WORK ITEM → The lines from the start of the records through the one containing "rewrite (holds_grant d" are to be transcribed exactly, and nothing else.

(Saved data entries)
════════════════════
Lemma granted_holds d u t (column : grant_row → bool) (right : rights → bool) :
  wf_db d → u ∈ d.(users) → t ∈ d.(targets) → (∀ g, right (rights_of_row g) = column g) →
  granted d (u_id u) (t_id t) column ↔
    holds (policy_of d) UserGrants (u_username u) (t_name t) right ∨
    ∃ g, pol_member (policy_of d) (g, u_username u) = true ∧ holds (policy_of d) GroupGrants g (t_name t) right.
Proof.
  intros Hd Hu Ht Hc. pose proof (wf_db_users d Hd). pose proof (wf_db_groups d Hd) as Hgs.
  pose proof (wf_db_grants d Hd) as Hgr. pose proof (wf_db_targets d Hd).
  assert (user_named (u_username u) d = Some (u_id u)) as Hun by (apply named_row; [apply wf_u_name; done|done]).
  assert (target_named (t_name t) d = Some (t_id t)) as Htn by (apply named_row; [apply wf_t_name; done|done]).
  rewrite (holds_grant d UserGrants (u_id u)) by (done || apply wf_ug_key; done). split.
  - intros [g Hg E1 E2 Hcol|m g Hm E1 Hg E2 E3 Hcol]; [left; by exists g|right].
    destruct (wf_gm_group d Hgs m _ Hm eq_refl) as (x & Hx & Ex).
    assert (group_named (g_name x) d = Some (g_id x)) as Hxn by (apply named_row; [apply wf_g_name; done|done]).
    exists (g_name x). cbn [policy_of pol_member fst snd]. rewrite Hxn, Hun, Ex, <- E1.
    rewrite related_found by (done || apply (wf_gm_key d Hgs)). split; [done|].
    apply (holds_grant d GroupGrants (g_id x)) with (column := column); try done; [apply wf_gg_key; done|].
    exists g. split_and!; [done|congruence..|done].
  - intros [(g & Hg & E1 & E2 & Hcol)|(n & Hm & Hh)]; [by eapply granted_user|].
    cbn in Hm. destruct (related _ _ _ _ _) as [m|] eqn:Em; [|done]. apply related_row in Em as (Hin & E1 & E2).
    apply (holds_grant d GroupGrants (gm_group_id m)) with (column := column) in Hh as (g & Hg & Ep & Et & Hcol);
      [|apply wf_gg_key; done|done|done|done].
    eapply (granted_group _ _ _ _ m g); try done; congruence.
Qed.

Lemma column_right cap :
  match capability_column cap, right_named cap with
  | Some column, Some r => ∀ g, r (rights_of_row g) = column g
  | None, None => True
  | _, _ => False
  end.
Proof.
  unfold capability_column, right_named, CapabilityShell, CapabilitySFTP, CapabilitySCP, CapabilityForward.
  destruct (cap =s "shell"); [done|]. destruct (cap =s "sftp"); [done|].
  destruct (cap =s "scp"); [done|]. by destruct (cap =s "tcp_forward").
Qed.

Lemma may_use_run user target cap d :
  value (may_use user target cap) d =
    match query_row (λ u, u_username u =s ToLower user) d.(users), query_row (λ t, t_name t =s target) d.(targets) with
    | Some u, Some t => value (CanAccessCapability (user_of_row d u) (t_id t) cap) d
    | _, _ => false
    end.
Proof.
  unfold may_use, value. cbn.
  by destruct (query_row _ d.(users)), (query_row _ d.(targets)).
Qed.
════════════════════
ANSWER FOR THIS EXERCISE →
Lemma granted_holds d u t (column : grant_row → bool) (right : rights → bool) :
  wf_db d → u ∈ d.(users) → t ∈ d.(targets) → (∀ g, right (rights_of_row g) = column g) →
  granted d (u_id u) (t_id t) column ↔
    holds (policy_of d) UserGrants (u_username u) (t_name t) right ∨
    ∃ g, pol_member (policy_of d) (g, u_username u) = true ∧ holds (policy_of d) GroupGrants g (t_name t) right.
Proof.
  intros Hd Hu Ht Hc. pose proof (wf_db_users d Hd). pose proof (wf_db_groups d Hd) as Hgs.
  pose proof (wf_db_grants d Hd) as Hgr. pose proof (wf_db_targets d Hd).
  assert (user_named (u_username u) d = Some (u_id u)) as Hun by (apply named_row; [apply wf_u_name; done|done]).
  assert (target_named (t_name t) d = Some (t_id t)) as Htn by (apply named_row; [apply wf_t_name; done|done]).
  rewrite (holds_grant d UserGrants (u_id u)) by (done || apply wf_ug_key; done). split.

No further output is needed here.